──────── GIVEN ENTRIES

(** [find_last_not_of] splits the string into a part that ends with a
    character other than white space and a run of white space. *)
Lemma find_last_not_of_some (s : string) (j : nat) :
  StdString.find_last_not_of s whitespace = Some j ->
  exists r c post,
    s = (r ++ String c "") ++ post /\ String.length r = j
    /\ all_space post /\ ~ is_space c.
Proof.
  revert j; induction s as [|a s IH]; intros j; string_step; [discriminate|].
  destruct (StdString.find_last_not_of s whitespace) as [k|] eqn:Hk.
  - intros [= <-]. destruct (IH k eq_refl) as (r & c & post & -> & <- & Hp & Hc).
    exists (String a r), c, post. string_step. auto.
  - destruct (StdString.mem a whitespace) eqn:Ha; [discriminate|].
    intros [= <-]. exists "", a, s. string_step.
    rewrite mem_whitespace_false in Ha. rewrite find_last_not_of_none in Hk.
    auto.
Qed.

Lemma find_last_not_of_append (pre t : string) (j : nat) :
  StdString.find_last_not_of t whitespace = Some j ->
  StdString.find_last_not_of (pre ++ t) whitespace
  = Some (String.length pre + j)%nat.
Proof.
  intros Ht. induction pre as [|a pre IH]; string_step; [assumption|].
  now rewrite IH.
Qed.

Lemma find_last_not_of_head (c : ascii) (rest : string) :
  ~ is_space c ->
  exists j, StdString.find_last_not_of (String c rest) whitespace = Some j.
Proof.
  intros Hc. string_step.
  destruct (StdString.find_last_not_of rest whitespace); eauto.
  apply mem_whitespace_false in Hc. rewrite Hc. eauto.
Qed.

Lemma ends_with_space_snoc (r : string) (d : ascii) :
  ends_with_space (r ++ String d "") <-> is_space d.
Proof.
  induction r as [|a r IH]; simpl; [tauto|].
  destruct (r ++ String d "") eqn:E; [|assumption].
  destruct r; discriminate.
Qed.

Lemma trimstr_all_space (s : string) :
  all_space s -> trimstr (Some s) = "".
Proof.
  intros H. apply find_first_not_of_none in H. unfold trimstr.
  now rewrite H.
Qed.

(** From the first character that is not white space on, [trimstr] keeps
    everything up to the last such character. *)
Lemma trimstr_split (s : string) (i : nat) :
  StdString.find_first_not_of s whitespace = Some i ->
  exists pre c r d post,
    s = pre ++ (r ++ String d "") ++ post
    /\ trimstr (Some s) = r ++ String d ""
    /\ (exists m, r ++ String d "" = String c m)
    /\ all_space pre /\ all_space post /\ ~ is_space c /\ ~ is_space d.
Proof.
  intros Hi.
  destruct (find_first_not_of_some s i Hi)
    as (pre & c & rest & Hs & Hlen & Hpre & Hc).
  destruct (find_last_not_of_head c rest Hc) as [j Hj].
  destruct (find_last_not_of_some _ j Hj)
    as (r & d & post & Ht & Hr & Hpost & Hd).
  exists pre, c, r, d, post. repeat split; auto.
  - now rewrite Hs, Ht.
  - unfold trimstr. rewrite Hi. subst s.
    rewrite (find_last_not_of_append pre _ j Hj), Hlen.
    replace (i + j - i + 1)%nat with (String.length (r ++ String d ""))
      by (rewrite length_append; simpl; lia).
    unfold StdString.substr. rewrite <- Hlen, substring_skip, Ht.
    apply substring_prefix.
  - destruct r as [|a r]; simpl in *; injection Ht as -> _; eauto.
Qed.

(** C5.  [trimstr] removes white space (space, tab, newline) at both ends
    and nothing else: the input is a run of white space, the result, and a
    run of white space, and the result neither starts nor ends with white
    space; an input of white space only, and the null pointer, give the
    empty string. *)
Theorem trimstr_trims :
  forall s : string,
    (exists pre post,
        s = pre ++ trimstr (Some s) ++ post
        /\ all_space pre /\ all_space post)
    /\ ~ starts_with_space (trimstr (Some s))
    /\ ~ ends_with_space (trimstr (Some s))
    /\ (all_space s -> trimstr (Some s) = "")
    /\ trimstr None = "".
Proof.
  intros s.
  destruct (StdString.find_first_not_of s whitespace) as [i|] eqn:Hi.
  - destruct (trimstr_split s i Hi)
      as (pre & c & r & d & post & Hs & Ht & [m Hm] & Hpre & Hpost & Hc & Hd).
    repeat split.
    + exists pre, post. rewrite Ht. auto.
    + rewrite Ht, Hm. exact Hc.
    + rewrite Ht, ends_with_space_snoc. exact Hd.
    + apply trimstr_all_space.
  - apply find_first_not_of_none in Hi.
    rewrite (trimstr_all_space s Hi). split.
    + exists s, ""; simpl; rewrite ?append_nil_r; auto.
    + simpl. tauto.
Qed.
(** Reads the characters of a string literal after its opening quote. *)
Fixpoint read_string (s : string) : option (string * string) :=
  match s with
  | EmptyString => None
  | String a s' =>
      if Ascii.eqb a dquote then Some (EmptyString, s')
      else if Ascii.eqb a backslash then
        match s' with
        | String b s'' =>
            match read_string s'' with
            | Some (t, rest) => Some (String b t, rest)
            | None => None
            end
        | EmptyString => None
        end
      else
        match read_string s' with
        | Some (t, rest) => Some (String a t, rest)
        | None => None
        end
  end.

Definition digit (a : ascii) : option N :=
  let n := N_of_ascii a in
  if ((48 <=? n) && (n <=? 57))%N then Some (n - 48)%N else None.

Fixpoint read_digits (acc : N) (s : string) : N * string :=
  match s with
  | String a s' =>
      match digit a with
      | Some d => read_digits (10 * acc + d) s'
      | None => (acc, s)
      end
  | EmptyString => (acc, s)
  end.

Definition literal (word : string) (v : json) (s : string) : option (json * string) :=
  if String.prefix word s
  then Some (v, String.substring (String.length word) (String.length s - String.length word) s)
  else None.

Fixpoint read_value (fuel : nat) (s : string) : option (json * string) :=
  match fuel with
  | O => None
  | S fuel' =>
      match s with
      | EmptyString => None
      | String a s' =>
          if Ascii.eqb a dquote then
            match read_string s' with
            | Some (t, rest) => Some (JStr t, rest)
            | None => None
            end
          else if Ascii.eqb a "[" then
            match s' with
            | String "]" rest => Some (JArr [], rest)
            | _ => match read_elems fuel' s' with
                   | Some (l, rest) => Some (JArr l, rest)
                   | None => None
                   end
            end
          else if Ascii.eqb a "{" then
            match s' with
            | String "}" rest => Some (JObj [], rest)
            | _ => match read_members fuel' s' with
                   | Some (l, rest) => Some (JObj l, rest)
                   | None => None
                   end
            end
          else if Ascii.eqb a "-" then
            match s' with
            | String d _ =>
                match digit d with
                | Some _ => let '(n, rest) := read_digits 0 s' in
                            Some (JNum (- Z.of_N n), rest)
                | None => None
                end
            | EmptyString => None
            end
          else if Ascii.eqb a "n" then literal "null" JNull s
          else if Ascii.eqb a "t" then literal "true" (JBool true) s
          else if Ascii.eqb a "f" then literal "false" (JBool false) s
          else match digit a with
               | Some _ => let '(n, rest) := read_digits 0 s in
                           Some (JNum (Z.of_N n), rest)
               | None => None
               end
      end
  end
with read_elems (fuel : nat) (s : string) : option (list json * string) :=
  match fuel with
  | O => None
  | S fuel' =>
      match read_value fuel' s with
      | Some (v, String "," rest) =>
          match read_elems fuel' rest with
          | Some (l, rest') => Some (v :: l, rest')
          | None => None
          end
      | Some (v, String "]" rest) => Some ([v], rest)
      | _ => None
      end
  end
with read_members (fuel : nat) (s : string) : option (list (string * json) * string) :=
  match fuel with
  | O => None
  | S fuel' =>
      match s with
      | String q s' =>
          if Ascii.eqb q dquote then
            match read_string s' with
            | Some (k, String ":" rest) =>
                match read_value fuel' rest with
                | Some (v, String "," rest') =>
                    match read_members fuel' rest' with
                    | Some (l, rest'') => Some ((k, v) :: l, rest'')
                    | None => None
                    end
                | Some (v, String "}" rest') => Some ([(k, v)], rest')
                | _ => None
                end
            | _ => None
            end
          else None
      | EmptyString => None
      end
  end.

(** The whole text must be one value. *)
Definition parse_text (s : string) : option json :=
  match read_value (S (String.length s)) s with
  | Some (v, EmptyString) => Some v
  | _ => None
  end.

────────────────

PROBLEM STATEMENT:
Look through the records and gather each line with the word "null".

RESPONSE TO THIS TASK:
    space; an input of white space only, and the null pointer, give the
          else if Ascii.eqb a "n" then literal "null" JNull s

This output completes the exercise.